Abstract
INTRODUCTION: The established link between DNA methylation and pathophysiology of dementia, along with its potential role as a molecular mediator of lifestyle and environmental influences, positions blood-derived DNA methylation as a promising tool for early dementia risk detection. METHODS: In conjunction with an extensive array of machine learning techniques, we employed whole blood genome-wide DNA methylation data as a surrogate for 14 modifiable and non-modifiable factors in the assessment of dementia risk in independent dementia cohorts. RESULTS: We established a multivariate methylation risk score (MMRS) for identifying mild cognitive impairment cross-sectionally, independent of age and sex (P = 2.0 × 10 −3). This score significantly predicted the prospective development of cognitive impairments in independent studies of Alzheimer's disease (hazard ratio for Rey's Auditory Verbal Learning Test (RAVLT)-Learning = 2.47) and Parkinson's disease (hazard ratio for MCI/dementia= 2.59).

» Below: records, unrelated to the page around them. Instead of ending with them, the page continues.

Lemma element_sound schemas el l :
  element schemas = Ok el → Forall supported schemas → Forall2 (λ s x, is_valid s x = true) schemas l →
  is_valid (element_schema el) (Array l) = true.
Proof using All.
  unfold element. intros He Hs Hv. pose proof (elem_of_distinct) as Hd. rewrite Forall_forall in Hs.
  assert (Hx : ∀ x, x ∈ l → ∃ s, s ∈ distinct schemas ∧ supported s ∧ is_valid s x = true).
  { intros x (i & Hi)%list_elem_of_lookup. apply (Forall2_lookup_r _ _ _ _ _ Hv) in Hi as (s & Hi & Hsx).
    apply list_elem_of_lookup_2 in Hi. exists s. rewrite Hd. auto. }
  assert (Hd' : ∀ s, s ∈ distinct schemas → supported s) by (intros s Hin; by apply Hs, Hd).
  clear Hs Hv Hd. destruct (distinct schemas) as [|first rest] eqn:Ed.
  { injection He as <-. assert (l = []) as -> by (destruct l as [|x l]; [done|destruct (Hx x) as (s & Hin%not_elem_of_nil & _); [constructor|done]]).
    apply (const_valid (lit "array")); [known_key|done]. }
  destruct (forallb has_const (first :: rest)) eqn:Hc.
  - apply bind_ok in He as (u & Htypes & [= <-]). destruct u. rewrite forallb_forall in Hc.
    apply try_for_each_ok in Htypes. rewrite Forall_forall in Htypes.
    destruct (const_type first) as (t & Ht & Hst & Hty); [apply Hd'; constructor|apply Hc; by left|].
    rewrite Ht. cbn [default]. cbn [element_schema]. pose proof (supported_enum_of t (distinct (map const_of (first :: rest))) Hty) as Hse.
    apply items_valid; [done|]. intros x (s & Hin & Hss & Hsx)%Hx.
    specialize (Htypes s Hin). apply guard_err_ok, negb_false_iff, bool_decide_eq_true in Htypes.
    specialize (Hc s). rewrite <- list_elem_of_In in Hc. specialize (Hc Hin). apply bool_decide_eq_true in Hc as [c Hc].
    pose proof (proj1 (is_valid_iff s x Hss) Hsx) as Hm. apply enum_valid; [done| |].
    + apply (meets_type _ _ _ _ Hm). apply schema_type_get. congruence.
    + exists c. split; [|by apply (meets_const _ _ _ _ Hm)]. apply elem_of_distinct.
      replace c with (const_of s) by (unfold const_of; by rewrite Hc). exact (list_elem_of_fmap_2 const_of (first :: rest) s Hin).
  - apply bind_ok in He as (c & Hf%ok_or_ok & [= <-]). apply find_first_Some in Hf as [Hin Hall]. rewrite forallb_forall in Hall.
    apply items_valid; [auto|]. intros x (s & Hsin & Hss & Hsx)%Hx.
    apply (compatible_valid s c); auto. by apply Hall, list_elem_of_In.
Qed.
End typed.

(** ** Maps that are collected *)

Lemma infer_fields_in infer fields children :
  infer_fields infer fields = Ok children →
  map fst children = map fst fields ∧ ∀ k s, (k, s) ∈ children → ∃ e, (k, e) ∈ fields ∧ infer e = Ok s.
Proof.
  revert children. induction fields as [|[key e] fields IH]; intros children; cbn [infer_fields].
  { intros [= <-]. split; [done|]. by intros k s ?%not_elem_of_nil. }
  intros Hi. apply bind_ok in Hi as (u & _ & Hi). apply bind_ok in Hi as (s & Hs%map_err_ok & Hi).
  apply bind_ok in Hi as (rest & Hrest & [= <-]). destruct (IH rest Hrest) as [Hk Hin]. split; [cbn; by f_equal|].
  intros k s' [[= -> ->]|Hs']%elem_of_cons; [exists e; split; [constructor|done]|].
  destruct (Hin k s' Hs') as (e' & He' & ?). exists e'. split; [by constructor|done].
Qed.

Lemma collect_get {V} (l m : list (str * V)) k v :
  map_get k (foldl (λ m kv, map_insert kv.1 kv.2 m) m l) = Some v → map_get k m = Some v ∨ (k, v) ∈ l.
Proof.
  revert m. induction l as [|[k' v'] l IH]; intros m; cbn [foldl]; [by left|]. intros [Hg|Hin]%IH; [|right; by constructor].
  cbn in Hg. rewrite map_get_insert in Hg. case_decide; [|by left]. injection Hg as ->. subst. right. constructor.
Qed.
Lemma collect_some {V} (l m : list (str * V)) k :
  is_Some (map_get k m) ∨ k ∈ map fst l → is_Some (map_get k (foldl (λ m kv, map_insert kv.1 kv.2 m) m l)).
Proof.
  revert m. induction l as [|[k' v'] l IH]; intros m; cbn [foldl]; [intros [?|?%not_elem_of_nil]; done|].
  cbn [map fst snd]. intros Hor. apply IH. rewrite map_get_insert. case_decide; [left; by eexists|].
  destruct Hor as [?|Hor]; [by left|]. apply elem_of_cons in Hor as [?|?]; [done|by right].
Qed.

Section inference.
Context `{AstText} `{JsonRender} `{JsonSchema}.
Context (available : SchemaMap) (input : json) (values : list (str * json)) (Hconf : conforms available input values).
Local Abbreviation eval := (evaluate_value input values).

Lemma field_schema_null keys s : field_schema Null keys = Ok s → s = Null.
Proof using. destruct keys; cbn; [by intros [= <-]|done]. Qed.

DISCUSSION: Our work shows the potential of employing blood-derived DNA methylation data in the assessment of dementia risk. Highlights: We used whole blood DNA methylation as a surrogate for 14 dementia risk factors. Created a multivariate methylation risk score for predicting cognitive impairment. Emphasized the role of machine learning and omics data in predicting dementia. The score predicts cognitive impairment development at the population level.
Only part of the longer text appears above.